Saying that maybe you should call the municipality directly and see if they do anything although like I say....I doubt it!


----------



## Stephen2500 (May 27, 2008)

judicious said:


> To be honest I doubt you will get very far.... The municipality only shows concern for themselves in that they only inspect things that they know they can make easy money from e.g. wrong size of advertising boards & expired approvals etc but as for something like the cleanliness of a swimming pool... It will take too much effort for their staff to check up on it!
> 
> Saying that maybe you should call the municipality directly and see if they do anything although like I say....I doubt it!


Thanks for your feedback, Judicious.

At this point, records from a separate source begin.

(** *** The states React can render during a turn *)

(** A [useState] setter called from a timer callback or from the
    continuation of an [await] re-renders the component at once when
    updates are not batched, so the states between the setter calls of
    one handler can be rendered too. For each handler: the state after
    each setter call, then the state when it returns. Assignments to the
    ref [progress.current] render nothing. *)
Definition completeSubscribe_frames (intervalId : option TimerId) (m : Model)
  : list Model :=
  let m := enter CallCompleteSubscribe m in
  let m := clearInterval intervalId m in
  let m := setProcessingState SUCCESS m in
  [m; set_progress 100 m].

Definition handleGoBack_frames (intervalId : option TimerId) (m : Model)
  : list Model :=
  let m := enter CallHandleGoBack m in
  let m := clearInterval intervalId m in
  let m := set_progress 0 m in
  let m1 := setError false m in
  let m2 := setProcessingState PROCESSING m1 in
  [m1; m2; dispatch OnBack m2].

Definition handleSubscribe_resolved_frames (intervalId : option TimerId)
    (start now : Z) (productUpdated : JSValue) (m : Model) : list Model :=
  if negb (is_boolean productUpdated) then
    let m1 := setError true m in
    [m1; setProcessingState FAILED m1]
  else
    let millisecondsElapsed := (now - start)%Z in
    if (millisecondsElapsed <? MIN_PROCESSING_MILLISECONDS)%Z then
      [setTimeout now (MIN_PROCESSING_MILLISECONDS - millisecondsElapsed) m]
    else completeSubscribe_frames intervalId m.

I am under no illusions as to the level of support that I can expect from DM.

If I could at least get some benchmark figures to wave under a few noses at my apartment building, then I may achieve something (even if it is only a warm inner glow from having attempted to do someting about it!!). |Some facts may also aid me in enlisitng the assistance of my fellow residents.


----------



## judicious (Oct 22, 2008)

Stephen2500 said:


> Thanks for your feedback, Judicious. I am under no illusions as to the level of support that I can expect from DM.
> 
> If I could at least get some benchmark figures to wave under a few noses at my apartment building, then I may achieve something (even if it is only a warm inner glow from having attempted to do someting about it!!). |Some facts may also aid me in enlisitng the assistance of my fellow residents.


Yeah, I understand where you're coming from...

May I ask where about in Dubai you live? 

Just being nosey because I work in the hospitality industry...


----------



## sgilli3 (Mar 23, 2008)

I dont think there is anything that can be done about the temperature of the pools- most become to warm to swim in over the summer months, unless they have a chiller attached to them ( which is the bulk of hotel pools).
Using a chiller, pools over summer are usually kept to about 29 - 30 deg

I know at our local pool, there is a chart next to it, which the days water temp is recorded for all to see ( it is a hotel pool).

Is there a maintenance company that the LL uses to look after the apartment and facilities?


----------



## Stephen2500 (May 27, 2008)

judicious said:


> Yeah, I understand where you're coming from...
> 
> May I ask where about in Dubai you live?
> 
> Just being nosey because I work in the hospitality industry...



It is a small apartment hotel at Tecom, about 130 apartments


----------



## Stephen2500 (May 27, 2008)

sgilli3 said:


> I dont think there is anything that can be done about the temperature of the pools- most become to warm to swim in over the summer months, unless they have a chiller attached to them ( which is the bulk of hotel pools).
> Using a chiller, pools over summer are usually kept to about 29 - 30 deg
> 
> I know at our local pool, there is a chart next to it, which the days water temp is recorded for all to see ( it is a hotel pool).
> ...


The water temp can be lowered - they have done it once previously and that was a major excercise on behalf of myself and other residents.

There is no chart, there is certainly no daily recording and reporting of pool readings (as required by DM), and the attendant is good for nothing.

The building is leased to a hotel management group (it has one property in Dubai, hardly a group . All the staff nod and smile, but very little gets done.


----------